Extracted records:
========================================================================

Lemma trims_trans w1 w2 w3 L1 L2 T1 T2 : trims w1 w2 L1 T1 -> trims w2 w3 L2 T2 -> trims w1 w3 (L1 ++ L2) (T1 ++ T2).
Proof.
  intros H1 H2. constructor; [apply H2| | | |].
  - by rewrite (tr_bufs _ _ _ _ H2), (tr_bufs _ _ _ _ H1).
  - by rewrite (tr_inodes _ _ _ _ H2), (tr_inodes _ _ _ _ H1).
  - intros d Hd. rewrite (tr_bits _ _ _ _ H2 d Hd), (tr_bits _ _ _ _ H1 d Hd), not_elem_of_app. tauto.
  - intros b Hb [? ?]%not_elem_of_app. by rewrite (tr_dev _ _ _ _ H2), (tr_dev _ _ _ _ H1).
Qed.

Lemma trims_more w w' L L' T T' : trims w w' L T -> (forall d, d ∈ L <-> d ∈ L') -> (forall b, b ∈ T -> b ∈ T') -> trims w w' L' T'.
Proof.
  intros H HL HT. constructor; try apply H.
  - intros d Hd. by rewrite (tr_bits _ _ _ _ H d Hd), HL.
  - intros b Hb Hn. apply H; [done|]. by intros ?%HT.
Qed.

(** ** One block *)

Lemma valid_u32 d : valid d -> u32_ok d.
Proof. intros [[_ ?] ?]. unfold u32_ok. lia. Qed.

Lemma allocated_at w d : valid d -> group fs (dtog fs d) -> allocated w d <->
  exists bs, w_dev w !! bdev (dtog fs d) = Some bs /\ bit bs (dtogd fs d) = true.
Proof. done. Qed.

Lemma block_differs d d' : valid d -> valid d' -> d <> d' -> dtog fs d = dtog fs d' -> dtogd fs d <> dtogd fs d'.
Proof.
  intros [Hd _] [Hd' _] Hne Hc Hj. destruct (block_group fs Hg d Hd) as (_ & _ & _ & H1).
  destruct (block_group fs Hg d' Hd') as (_ & _ & _ & H2). rewrite Hc, Hj in H1. lia.
Qed.

Lemma blkfree_quiet w ip d size :
  idle fs MAXPHYS B I w -> valid d -> allocated w d ->
  wp (ext2_blkfree fs MAXPHYS ip d size) (fun _ w' => trims w w' [d] []) w.
Proof.
  intros (Hv & Hlk & Hf) Hd Hset. pose proof Hd as [Hr Hpos].
  destruct (ext2_blkfree_wp fs MAXPHYS B I Hg Hl He w ip d size Hv Hlk Hf) as [_ Hfree].
  eapply wp_mono; [apply Hfree; [done|done|by apply valid_u32|done|]|].
  { intros n b w1 bs bs' Hv1 Hbs Hbit Hbs'. rewrite Hwait in Hbs' by done. by simplify_eq. }
  intros _ w' (Hv' & Hlk' & Hb' & Hi' & Hout). destruct Hout as [(_ & _ & n & e & _ & He')|(w1 & Hv1 & Hmv & Hcom)]; [by rewrite Hread in He'|].
  apply quiet in Hmv. destruct Hcom as (gd & bs & bs' & Hgd & Hbs & Hbit & Hbits & Hdev & _). rewrite Hmv in Hbs, Hdev.
  destruct (block_group fs Hg d Hr) as (Hc & _ & Hj & _).
  constructor; [|done|done| |].
  - split; [done|]. split; [done|]. intros cg Hcg. rewrite Hb'. by apply Hf.
  - intros d' Hd'. unfold allocated, bit_set_on_dev. rewrite Hdev, list_elem_of_singleton.
    destruct (block_group fs Hg d' (proj1 Hd')) as (Hc' & _ & Hj' & _).
    destruct (decide (dtog fs d' = dtog fs d)) as [Heq|Hne].
    + rewrite Heq, lookup_insert_eq, Hbs. split.
      * intros (x & [= <-] & Hx). rewrite Hbits in Hx by lia. case_match eqn:E; [done|]. split; [by exists bs|].
        intros ->. apply Z.eqb_neq in E. done.
      * intros [(x & [= <-] & Hx) Hne]. exists bs'. split; [done|]. rewrite Hbits by lia.
        rewrite (proj2 (Z.eqb_neq _ _)); [done|]. by apply block_differs.
    + rewrite lookup_insert_ne; [|intros Hbd; apply Hne; symmetry; by apply (lo_b _ _ _ Hl)].
      split; [intros H; split; [done|]; by intros ->|tauto].
  - intros b Hb _. rewrite Hdev, lookup_insert_ne; [done|]. intros <-. by destruct (Hb _ Hc).
Qed.

(** ** A block that is no bitmap *)

Lemma vol_bufs w f : vol_ok w -> (forall cg, group fs cg -> f (w_bufs w) !! bdev cg = w_bufs w !! bdev cg /\ f (w_bufs w) !! idev cg = w_bufs w !! idev cg) ->
  vol_ok (upd_w_bufs f w).
Proof.
  intros [] Hf. constructor; try done; cbn.
  - intros cg gd bs Hgd Hbs Ho Hn. apply (vi_bcount cg gd bs); try done. destruct (Hf cg) as [<- _]; [|done].
    by eapply (group_of_gd fs).
  - intros cg gd bs Hgd Hbs Ho Hn. apply (vi_icount cg gd bs); try done. destruct (Hf cg) as [_ <-]; [|done].
    by eapply (group_of_gd fs).
Qed.

Lemma vol_dev w b d : vol_ok w -> not_bitmap b -> vol_ok (upd_w_dev (insert b d) w).
Proof.
  intros [] Hb. constructor; try done; cbn.
  - intros cg Hc. destruct (Hb cg Hc) as [? _]. rewrite lookup_insert_ne by done. by apply vi_bmap.
  - intros cg Hc. destruct (Hb cg Hc) as [_ ?]. rewrite lookup_insert_ne by done. by apply vi_imap.
  - intros cg gd bs Hgd. destruct (Hb cg) as [? _]; [by eapply (group_of_gd fs)|]. rewrite lookup_insert_ne by done. by apply vi_bcount.
  - intros cg gd bs Hgd. destruct (Hb cg) as [_ ?]; [by eapply (group_of_gd fs)|]. rewrite lookup_insert_ne by done. by apply vi_icount.
Qed.

(** ** The blocks under an indirect block *)

Definition ptrs (dev : gmap Z (list Z)) (b : Z) : list Z := daddrs (default [] (dev !! b)).

(** What entry [i], the block [e], leads to: the blocks under it and itself. *)
Definition entry_blocks (sub : Z -> list (Z * Z)) (factor i e : Z) : list (Z * Z) :=
  if e =? 0 then [] else (prod_map (Z.add (i * factor)) id <$> sub e) ++ [(i * factor, e)].

(** The same for [n] entries from [i0] on. *)
Fixpoint blocks_of (sub : Z -> list (Z * Z)) (factor : Z) (bap : list Z) (i0 : Z) (n : nat) : list (Z * Z) :=
  match n with
  | O => []
  | S n' => blocks_of sub factor bap i0 n' ++ entry_blocks sub factor (i0 + Z.of_nat n') (default 0 (bap !z (i0 + Z.of_nat n')))
  end.

(** The blocks under the indirect block at device address [b], each with the
    index of the first data block it leads to. *)
Fixpoint tree (level : nat) (dev : gmap Z (list Z)) (b : Z) : list (Z * Z) :=
  let sub := match level with O => fun _ => [] | S l => fun e => tree l dev (dev_of e) end in
  blocks_of sub (NINDIR fs ^ Z.of_nat level) (ptrs dev b) 0 (Z.to_nat (NINDIR fs)).

Definition below (level : nat) (dev : gmap Z (list Z)) : Z -> list (Z * Z) :=
  match level with O => fun _ => [] | S l => fun e => tree l dev (dev_of e) end.

Lemma tree_eq level dev b :
  tree level dev b = blocks_of (below level dev) (NINDIR fs ^ Z.of_nat level) (ptrs dev b) 0 (Z.to_nat (NINDIR fs)).
Proof. by destruct level. Qed.

(** Every indirect block is there. *)
Fixpoint tree_wf (level : nat) (dev : gmap Z (list Z)) (b : Z) : Prop :=
  (exists d, dev !! b = Some d /\ zlen d = m_bsize fs) /\
  match level with
  | O => True
  | S l => forall i e, ptrs dev b !z i = Some e -> e <> 0 -> tree_wf l dev (dev_of e)
  end.

Definition wf_below (level : nat) (dev : gmap Z (list Z)) (e : Z) : Prop :=
  match level with O => True | S l => tree_wf l dev (dev_of e) end.

(** The blocks behind [lastbn]. *)
Definition gone (level : nat) (dev : gmap Z (list Z)) (b lastbn : Z) : list Z :=
  snd <$> filter (fun p => lastbn < fst p) (tree level dev b).

Lemma NINDIR_pos : 256 <= NINDIR fs /\ 4 * NINDIR fs = m_bsize fs.
Proof.
  pose proof Hg as []. unfold NINDIR. pose proof (Z.div_mod (m_bsize fs) 4 ltac:(lia)). split; [|lia].
  apply Z.div_le_lower_bound; lia.
Qed.

Lemma ptrs_len level dev b : tree_wf level dev b -> zlen (ptrs dev b) = NINDIR fs.
Proof.
  intros Hw. assert (exists d, dev !! b = Some d /\ zlen d = m_bsize fs) as (d & Hd & Hlen) by (destruct level; apply Hw).
  unfold ptrs. rewrite Hd. cbn. pose proof NINDIR_pos. rewrite zlen_daddrs. unfold NINDIR. by rewrite Hlen.
Qed.

Section blocks.
Context (sub sub' : Z -> list (Z * Z)) (factor : Z) (bap : list Z).

Lemma blocks_app i0 a b : blocks_of sub factor bap i0 (a + b) = blocks_of sub factor bap i0 a ++ blocks_of sub factor bap (i0 + Z.of_nat a) b.
Proof.
  induction b as [|b IH]; cbn [blocks_of]; [by rewrite Nat.add_0_r, app_nil_r|].
  rewrite Nat.add_succ_r. cbn [blocks_of]. rewrite IH, <- app_assoc. do 3 f_equal; [lia|]. do 2 f_equal. lia.
Qed.

Lemma blocks_one i : blocks_of sub factor bap i 1 = entry_blocks sub factor i (default 0 (bap !z i)).
Proof. cbn. by rewrite Z.add_0_r. Qed.

Lemma blocks_ext i0 n : (forall i e, i0 <= i < i0 + Z.of_nat n -> bap !z i = Some e -> e <> 0 -> sub e = sub' e) ->
  blocks_of sub factor bap i0 n = blocks_of sub' factor bap i0 n.
Proof.
  induction n as [|n IH]; cbn [blocks_of]; [done|]. intros Hs. rewrite IH; [|intros i e ?; apply Hs; lia]. f_equal.
  unfold entry_blocks. destruct (bap !z _) as [e|] eqn:E; [|done]. cbn. destruct (Z.eqb_spec e 0); [done|].
  erewrite Hs; [done| |exact E|done]. lia.
Qed.

Lemma blocks_entry i0 n i e : i0 <= i < i0 + Z.of_nat n -> bap !z i = Some e -> e <> 0 ->
  forall d, d = e \/ d ∈ (snd <$> sub e) -> d ∈ (snd <$> blocks_of sub factor bap i0 n).
Proof.
  intros Hi He' Hne d Hd. assert (n = (Z.to_nat (i - i0) + (1 + (n - 1 - Z.to_nat (i - i0))))%nat) as -> by lia.
  rewrite blocks_app, blocks_app, blocks_one, !fmap_app, !elem_of_app. right. left.
  replace (i0 + Z.of_nat (Z.to_nat (i - i0))) with i by lia. rewrite He'. cbn. unfold entry_blocks.
  rewrite (proj2 (Z.eqb_neq e 0)) by done. rewrite fmap_app, elem_of_app, <- list_fmap_compose. cbn.
  destruct Hd as [->|Hd]; [right; left|left]. done.
Qed.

========================================================================

To do: Please give back the records exactly as written, beginning at the first line and including the line that holds "Proof. done. Qed." as the last.

Reply:
Lemma trims_trans w1 w2 w3 L1 L2 T1 T2 : trims w1 w2 L1 T1 -> trims w2 w3 L2 T2 -> trims w1 w3 (L1 ++ L2) (T1 ++ T2).
Proof.
  intros H1 H2. constructor; [apply H2| | | |].
  - by rewrite (tr_bufs _ _ _ _ H2), (tr_bufs _ _ _ _ H1).
  - by rewrite (tr_inodes _ _ _ _ H2), (tr_inodes _ _ _ _ H1).
  - intros d Hd. rewrite (tr_bits _ _ _ _ H2 d Hd), (tr_bits _ _ _ _ H1 d Hd), not_elem_of_app. tauto.
  - intros b Hb [? ?]%not_elem_of_app. by rewrite (tr_dev _ _ _ _ H2), (tr_dev _ _ _ _ H1).
Qed.

Lemma trims_more w w' L L' T T' : trims w w' L T -> (forall d, d ∈ L <-> d ∈ L') -> (forall b, b ∈ T -> b ∈ T') -> trims w w' L' T'.
Proof.
  intros H HL HT. constructor; try apply H.
  - intros d Hd. by rewrite (tr_bits _ _ _ _ H d Hd), HL.
  - intros b Hb Hn. apply H; [done|]. by intros ?%HT.
Qed.

(** ** One block *)

Lemma valid_u32 d : valid d -> u32_ok d.
Proof. intros [[_ ?] ?]. unfold u32_ok. lia. Qed.

Lemma allocated_at w d : valid d -> group fs (dtog fs d) -> allocated w d <->
  exists bs, w_dev w !! bdev (dtog fs d) = Some bs /\ bit bs (dtogd fs d) = true.
Proof. done. Qed.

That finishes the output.